Before we leave Manaus we must mention the Palacio da Rio Negro, another opulent building owing its existence to the golden age of rubber exports, and in particular to one Karl Waldemar Scholz, a man who enjoyed and endured both good and bad fortune in life, and that’s putting it mildly. A German citizen initially employed in the Austrian consulate, Scholz amassed huge wealth through export of rubber and became a leading light in Manaus society, philanthropically donating funds to local causes and building for him and his wife the magnificent palace which was to be their home.
Scholz, a lover of both birds and horses, commenced a collection of both at his fabulous home, only for an adopted heron to peck out his eye. He was then thrown from one of his horses and in the process sustained life changing injuries calling for a lengthy spell of hospitalisation. The path towards the first World War coincided with the decline of the rubber trade, and so Scholz’s finances became more and more stretched until he was forced to mortgage the palace and return home to Germany in 1913. Unable to keep up repayments, he surrendered ownership of the palace and was soon declared bankrupt in his home country. As if this lot wasn’t enough for one man, Scholz then developed, and died from, throat cancer. Talk about life unravelling!
There is one excursion left before we leave Manaus and indeed move on from Brazil, to see yet another amazing natural phenomenon. We have seen many fabulous sights on our travels but the “encontro das Aguas”, the meeting of the waters, is surely right up there.

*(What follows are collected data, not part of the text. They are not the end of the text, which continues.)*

(** * Tunnel session protocol and chunked transfer: a shallow embedding

    The development follows the JavaScript sources of the coordinator and of
    the agent:

    - [ConnectionManager]  server/connectionManager.js (session registry)
    - [DownloadManager]    the module server.js requires as ./downloadManager
                           (transfer coordinator)
    - [Server]             server/server.js (plain tunnel handler, HTTP trigger)
    - [ServerMtls]         server/server-mtls.js (mutually authenticated handler)
    - [Agent]              the agent script (reconnect policy)

    Every handler of the single-threaded event loop is embedded as one
    computation of the monad [M]: a function from the process state to an
    outcome (a value or a thrown exception) and the state it leaves behind.
    Mutations made before a [throw] persist, as they do in JavaScript.
    A handler runs to completion: interleavings of two handlers at their
    [await] points are outside the model. *)

From Stdlib Require Import ZArith Lia List Permutation.
From Stdlib Require Import Floats.SpecFloat.
From stdpp Require Import base option list gmap strings pretty.

Local Open Scope string_scope.
Local Open Scope list_scope.
Local Open Scope stdpp_scope.

(** ** Values of the JavaScript runtime *)

Module JS.

(** A [Number] is an IEEE 754 binary64 value. *)
Definition number : Type := spec_float.
Definition prec : Z := 53.
Definition emax : Z := 1024.

Definition of_Z (z : Z) : number := binary_normalize prec emax z 0 false.
Definition NaN : number := S754_nan.
Definition div (x y : number) : number := SFdiv prec emax x y.
Definition mul (x y : number) : number := SFmul prec emax x y.
Definition add (x y : number) : number := SFadd prec emax x y.

(** [undefined] in arithmetic position converts to [NaN]. *)
Definition to_number (o : option Z) : number :=
  match o with
  | Some z => of_Z z
  | None => NaN
  end.

(** A finite number with a negative exponent is [m * 2^e] with
    [m < 2^53], so its magnitude is below [2^52] and the integers next to
    it are exact. [half_up m e] is [floor (m * 2^e + 1/2)] and
    [half_down m e] is [ceil (m * 2^e - 1/2)], for [e < 0]. *)
Definition half_up (m : positive) (e : Z) : Z :=
  ((2 * Z.pos m + 2 ^ (- e)) / 2 ^ (- e + 1))%Z.
Definition half_down (m : positive) (e : Z) : Z :=
  (- ((- (2 * Z.pos m) + 2 ^ (- e)) / 2 ^ (- e + 1)))%Z.

(** [Math.round]: the nearest integer, a tie going towards +infinity. *)
Definition Math_round (x : number) : number :=
  match x with
  | S754_finite s m e =>
      if (0 <=? e)%Z then x
      else if s then binary_normalize prec emax (- half_down m e) 0 true
      else binary_normalize prec emax (half_up m e) 0 false
  | _ => x
  end.

(** [Math.floor]. *)
Definition Math_floor (x : number) : number :=
  match x with
  | S754_finite s m e =>
      if (0 <=? e)%Z then x
      else if s then binary_normalize prec emax ((- Z.pos m) / 2 ^ (- e)) 0 true
      else binary_normalize prec emax (Z.pos m / 2 ^ (- e)) 0 false
  | _ => x
  end.

(** [n + 1] on a counter that holds a non-negative integer: exact below
    [2^53]; at [2^53] the sum [2^53 + 1] is a tie that rounds to the even
    mantissa, that is back to [2^53]. *)
Definition incr (n : Z) : Z := if (n <? 2 ^ 53)%Z then (n + 1)%Z else n.

(** Truthiness of a string that may be [undefined] or [null]. *)
Definition truthy (o : option string) : bool :=
  match o with
  | Some s => negb (String.eqb s "")
  | None => false
  end.

(** Template-literal interpolation of a string that may be [undefined]. *)
Definition interpolate (o : option string) : string :=
  match o with
  | Some s => s
  | None => "undefined"
  end.

Definition bytes : Type := list Byte.byte.

(** An array of buffers, possibly with holes ([None]). *)
Definition array : Type := list (option bytes).

(** [a[i] = v]: in range the slot is overwritten; past the end the array
    is extended, the skipped slots being holes. *)
Definition array_set (a : array) (i : nat) (v : bytes) : array :=
  if decide (i < length a) then <[i := Some v]> a
  else a ++ replicate (i - length a) None ++ [Some v].

(** Reading [a[j]]: [None] for a hole and past the end ([undefined]). *)
Definition slot (a : array) (j : nat) : option bytes := a !! j ≫= id.

(** [Buffer.concat(list)]: throws a [TypeError] ([None]) on a hole, whose
    [length] cannot be read; otherwise the buffers joined in index order. *)
Fixpoint Buffer_concat (a : array) : option bytes :=
  match a with
  | [] => Some []
  | None :: _ => None
  | Some b :: r => app b <$> Buffer_concat r
  end.

End JS.

(** ** Base64 text (RFC 4648, standard alphabet)

    The decoding of [Buffer.from(data, 'base64')] is a parameter of the
    development (see [Platform] below). This decoder is the instance used
    in the examples: it reads sextets up to the first character outside
    the alphabet (the padding [=] included) and emits every complete
    octet. *)

Module Base64.

Definition sextet (c : Ascii.ascii) : option N :=
  let n := Ascii.N_of_ascii c in
  if ((65 <=? n) && (n <=? 90))%N then Some (n - 65)%N
  else if ((97 <=? n) && (n <=? 122))%N then Some (n - 71)%N
  else if ((48 <=? n) && (n <=? 57))%N then Some (n + 4)%N
  else if (n =? 43)%N then Some 62%N
  else if (n =? 47)%N then Some 63%N
  else None.

Fixpoint sextets (s : string) : list N :=
  match s with
  | EmptyString => []
  | String c r =>
      match sextet c with
      | Some v => v :: sextets r
      | None => []
      end
  end.

Definition octet (n : N) : Byte.byte :=
  match Byte.of_N (n mod 256) with
  | Some b => b
  | None => Byte.x00
  end.

(** [acc] holds the [nbits] bits not yet emitted. *)
Fixpoint unpack (acc nbits : N) (l : list N) : list Byte.byte :=
  match l with
  | [] => []
  | v :: r =>
      let acc' := (acc * 64 + v)%N in
      let n' := (nbits + 6)%N in
      if (8 <=? n')%N
      then octet (acc' / 2 ^ (n' - 8)) :: unpack (acc' mod 2 ^ (n' - 8)) (n' - 8) r
      else unpack acc' n' r
  end.

Definition decode (s : string) : JS.bytes := unpack 0 0 (sextets s).

End Base64.

(** ** The remote key-value store

    Hashes, and plain keys that carry an expiry instant (milliseconds). *)

Module Redis.

Record store := {
  hashes : gmap string (gmap string string);
  keys : gmap string (string * Z)
}.

Definition empty : store := {| hashes := ∅; keys := ∅ |}.

Definition hash (h : string) (r : store) : gmap string string :=
  default ∅ (hashes r !! h).

(** HSET h f v *)
Definition hset (h f v : string) (r : store) : store :=
  {| hashes := <[h := <[f := v]> (hash h r)]> (hashes r); keys := keys r |}.

(** HMSET h f1 v1 f2 v2 ... *)
Definition hmset (h : string) (fields : list (string * string)) (r : store) : store :=
  foldl (λ acc fv, hset h fv.1 fv.2 acc) r fields.

(** HDEL h f *)
Definition hdel (h f : string) (r : store) : store :=
  {| hashes := <[h := delete f (hash h r)]> (hashes r); keys := keys r |}.

(** HEXISTS h f: 1 when the field is present, 0 otherwise. *)
Definition hexists (h f : string) (r : store) : Z :=
  if decide (is_Some (hash h r !! f)) then 1%Z else 0%Z.

(** SET k v EX seconds, issued at instant [now]. *)
Definition set_ex (k v : string) (seconds now : Z) (r : store) : store :=
  {| hashes := hashes r; keys := <[k := (v, (now + 1000 * seconds)%Z)]> (keys r) |}.

(** DEL k *)
Definition del (k : string) (r : store) : store :=
  {| hashes := hashes r; keys := delete k (keys r) |}.

(** EXISTS k at instant [now]: an expired key is gone. *)
Definition exists_at (k : string) (now : Z) (r : store) : bool :=
  match keys r !! k with
  | Some (_, expiry) => (now <? expiry)%Z
  | None => false
  end.

End Redis.

(** ** Wire messages *)

Module Wire.

(** Frames received by the coordinator, after [JSON.parse]. *)
Inductive from_agent :=
| register (clientId : string)
| file_metadata (downloadId fileName : string) (fileSize totalChunks : Z)
| file_chunk (downloadId : string) (chunkIndex : nat) (data : string) (isLast : bool)
| error (downloadId message : string)
| unknown (type : string)
| malformed.

(** Frames sent by the coordinator. *)
Inductive from_coordinator :=
| registered (clientId message : string) (secure mutualAuth : bool)
| download_request (downloadId filePath : string)
| error_notice (message : string).

End Wire.
Lemma wp_fail {A} e (Q : A → state → Prop) st : wp (fail e) Q st.
Proof. done. Qed.

Lemma wp_panic {A} (Q : A → state → Prop) st : wp panic Q st.
Proof. done. Qed.

Lemma wp_new o (Q : ptr → state → Prop) st :
  Q (length (heap st)) (set_heap (heap st ++ [o]) st) → wp (new o) Q st.
Proof. done. Qed.

Lemma wp_deref p (Q : object → state → Prop) st :
  (∀ o, heap st !! p = Some o → Q o st) → wp (deref p) Q st.
Proof. unfold wp, deref. destruct (heap st !! p); auto. Qed.

Lemma wp_store p o (Q : unit → state → Prop) st :
  (∀ o0, heap st !! p = Some o0 → Q tt (set_heap (<[p:=o]> (heap st)) st)) →
  wp (store p o) Q st.
Proof. unfold wp, store. destruct (heap st !! p); eauto. Qed.

Lemma wp_index {A} (l : list A) i (Q : A → state → Prop) st :
  (∀ x, l !! i = Some x → Q x st) → wp (index l i) Q st.
Proof. unfold index. destruct (l !! i); [intros; by apply wp_ret; auto | done]. Qed.

Lemma wp_asFile p (Q : file → state → Prop) st :
  (∀ x, heap st !! p = Some (OFile x) → Q x st) → wp (asFile p) Q st.
Proof.
  intros H. apply wp_bind, wp_deref. intros [] E; try apply wp_panic.
  by apply wp_ret, H.
Qed.

Lemma wp_asMessage p (Q : msg → state → Prop) st :
  (∀ x, heap st !! p = Some (OMsg x) → Q x st) → wp (asMessage p) Q st.
Proof.
  intros H. apply wp_bind, wp_deref. intros [] E; try apply wp_panic.
  by apply wp_ret, H.
Qed.

Lemma wp_asEnum p (Q : enum → state → Prop) st :
  (∀ x, heap st !! p = Some (OEnum x) → Q x st) → wp (asEnum p) Q st.
Proof.
  intros H. apply wp_bind, wp_deref. intros [] E; try apply wp_panic.
  by apply wp_ret, H.
Qed.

It is just outside Manaus that the two mighty rivers of Rio Negro and the Amazon converge – but this is no ordinary confluence and is an incredible thing to see. Here, the Amazon has travelled nearly 4,000 miles from its source, the Negro some 1,400, between them shifting more than 3 billion gallons of water per minute ever seaward through the Amazona region. The waters of the Negro are black, those of the Amazon a tea-coloured brown; the Negro waters are significantly warmer – by 10 degrees F – than those of the Amazon, and the Amazon flows at a much faster speed (6km per hour versus 2km per hour).
The result is that, amazingly, the mighty rivers join but cannot immediately combine, and flow side by side with a definite demarcation between the two, for a considerable distance. It takes a full 6 kilometres for the speed and temperatures to merge, and for that full length the rivers flow stubbornly side by side, brown on black, warm on cold. We have never seen anything remotely like this anywhere on Earth. Amazing.
It’s our last day in Manaus, the last day of our Brazil adventure. The Mediterranean heat of yesterday has subsided and the humidity has raced back up the scale: dark clouds gather and the threat of one last giant thunderstorm looms over the bustling city as we prepare for the long journey ahead.
Brazil has given us some wonderful experiences all the way from the madness of Rio to the extremes of the Amazon via the peace of Paraty and the drama of Iguazu. It’s been so exciting and stimulating that a return to South America is already on the drawing board. We will be back.
For now, with those skies darkening and one last meal in Largo São Sebastian on the horizon, we are packing our bags for Louisiana.
A long journey of twenty-one hours and three flights lies ahead. Next stop New Orleans.